Records from a data source
----

(** C1, as stated, fails twice on one answered document.  From the
    D major clip with the pitches 60.5 and 0, the route under the snap
    policy answers a document whose first note still has the pitch 60.5,
    which is not an integer, and whose second note has the pitch -1,
    below the range. *)
Lemma answered_pitch_is_not_always_midi :
  exists doc,
    compose (Samples.answers Samples.d_major_text) Samples.snap
      Samples.no_request = Json doc
    /\ clip_notes (sent doc)
       = [Samples.note 0 1 (121 # 2); Samples.note 1 1 (-1)]
    /\ ~ pitch_is_midi (Samples.note 0 1 (121 # 2))
    /\ ~ pitch_is_midi (Samples.note 1 1 (-1)).
Proof.
  eexists. split; [vm_compute; reflexivity |].
  split; [vm_compute; reflexivity |].
  split; intros (z & Hz & p & Ep & Hp); injection Ep as <-;
    unfold Qeq in Hp; simpl in Hp; lia.
Qed.

(** C1, amended.  In every document the route answers, as the client
    reads it, each note has a finite [tb >= 0], a finite [db > 0] and
    [tb + db <= totalBeats], where the sum is the one the filter computes
    (the double nearest to the exact sum) and [totalBeats] is
    [length_bars * beatsPerBar] of that document; when the bar count is
    infinite, [length_bars] arrives as [null] and the total is infinite.
    Each note has a finite pitch, which need not be an integer; the pitch
    is in [0, 127] for every note that the snap step did not replace. *)
Theorem answered_notes_are_clamped `{Builtins} (anthropic : call -> reply)
    (cfg : Config) (req : Request) (doc : json) :
  compose anthropic cfg req = Json doc ->
  exists total,
    (clip_totalBeats (sent doc) = Some total
     \/ (prop (sent doc) "length_bars" = Some JNull
         /\ (total = PosInf \/ total = NegInf)))
    /\ forall n, In n (clip_notes (sent doc)) ->
         temporal total n
         /\ (exists p : Q, prop n "p" = Some (JNum (Fin p)))
         /\ (pitch_in_range n
             \/ (SNAP_TO_SCALE cfg = true
                 /\ exists (p0 : Q) (sc : option Scale),
                      (0 <= p0 <= 127)%Q
                      /\ inScale (Fin p0) sc = false
                      /\ prop n "p"
                         = Some (JNum (nearestInScale (Fin p0) sc)))).
Proof.
  intros Hc.
  destruct (compose_success anthropic _ _ _ Hc)
    as (barsNum & data & st & Hb & Hv).
  destruct (validate_doc _ _ _ _ _ _ Hv)
    as (o & o1 & total & kept & sc & d & -> & Hs & Ht & Hd & Hf & _ & ->
        & Hsame & Hnotes).
  exists total.
  destruct (answered_totalBeats req barsNum total o o1 d Hs Ht Hd Hsame)
    as (bars' & ts & Hl & Hlb & Hts & ->).
  split.
  { apply clip_totalBeats_sent; [exact Hlb | exact Hts |].
    exact (lengthBars_truthy o barsNum bars' Hb Hl). }
  set (total := mul bars' _) in *.
  assert (Hkept : forall n0, In n0 kept -> temporal total n0 /\ pitch_in_range n0).
  { intros n0 Hin. apply (filterNotes_kept _ _ _ Hf) in Hin. tauto. }
  rewrite clip_notes_sent. change (clip_notes (JObj d)) with (notes_of d).
  intros n Hin. apply in_map_iff in Hin. destruct Hin as (n1 & <- & Hin).
  assert (Hplain : forall m, In m kept ->
            temporal total (sent m)
            /\ (exists p : Q, prop (sent m) "p" = Some (JNum (Fin p)))
            /\ pitch_in_range (sent m)).
  { intros m Hm. destruct (Hkept m Hm) as [Htemp Hp].
    split; [apply temporal_sent; exact Htemp |].
    split; [| apply pitch_in_range_sent; exact Hp].
    destruct Hp as (p & Ep & _). exists p.
    apply prop_sent_finite. exact Ep. }
  destruct Hnotes as [En | (_ & Hsnap & En)]; rewrite En in Hin.
  - destruct (Hplain n1 Hin) as (H1 & H2 & H3). auto.
  - destruct (snapNotes_In _ _ _ _ Hin) as (n0 & Hn0 & [-> | [Hout ->]]).
    + destruct (Hplain n0 Hn0) as (H1 & H2 & H3). auto.
    + destruct (Hkept n0 Hn0) as [Htemp Hp].
      destruct Hp as (p & Ep & Hrange).
      unfold pitch_of in *. rewrite Ep in *. cbn [num] in *.
      pose proof (nearest_finite p sc (midi_range_below_max p Hrange)) as Hfin.
      destruct (nearestInScale (Fin p) sc) as [| | | x] eqn:Ex;
        try discriminate Hfin.
      assert (Epx : prop (sent (with_p n0 (Fin x))) "p" = Some (JNum (Fin x)))
        by (apply prop_sent_finite; apply prop_with_p).
      split; [apply temporal_sent, temporal_with_p; exact Htemp |].
      split; [exists x; exact Epx |].
      right. split; [exact Hsnap |]. exists p, sc.
      rewrite Ex. auto.
Qed.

----

**WHAT YOU SHOULD DO:**
Scan the entries above for the word "Hrange" and collect each line holding it.

**RESULT FOR THIS EXERCISE:**
      destruct Hp as (p & Ep & Hrange).
      pose proof (nearest_finite p sc (midi_range_below_max p Hrange)) as Hfin.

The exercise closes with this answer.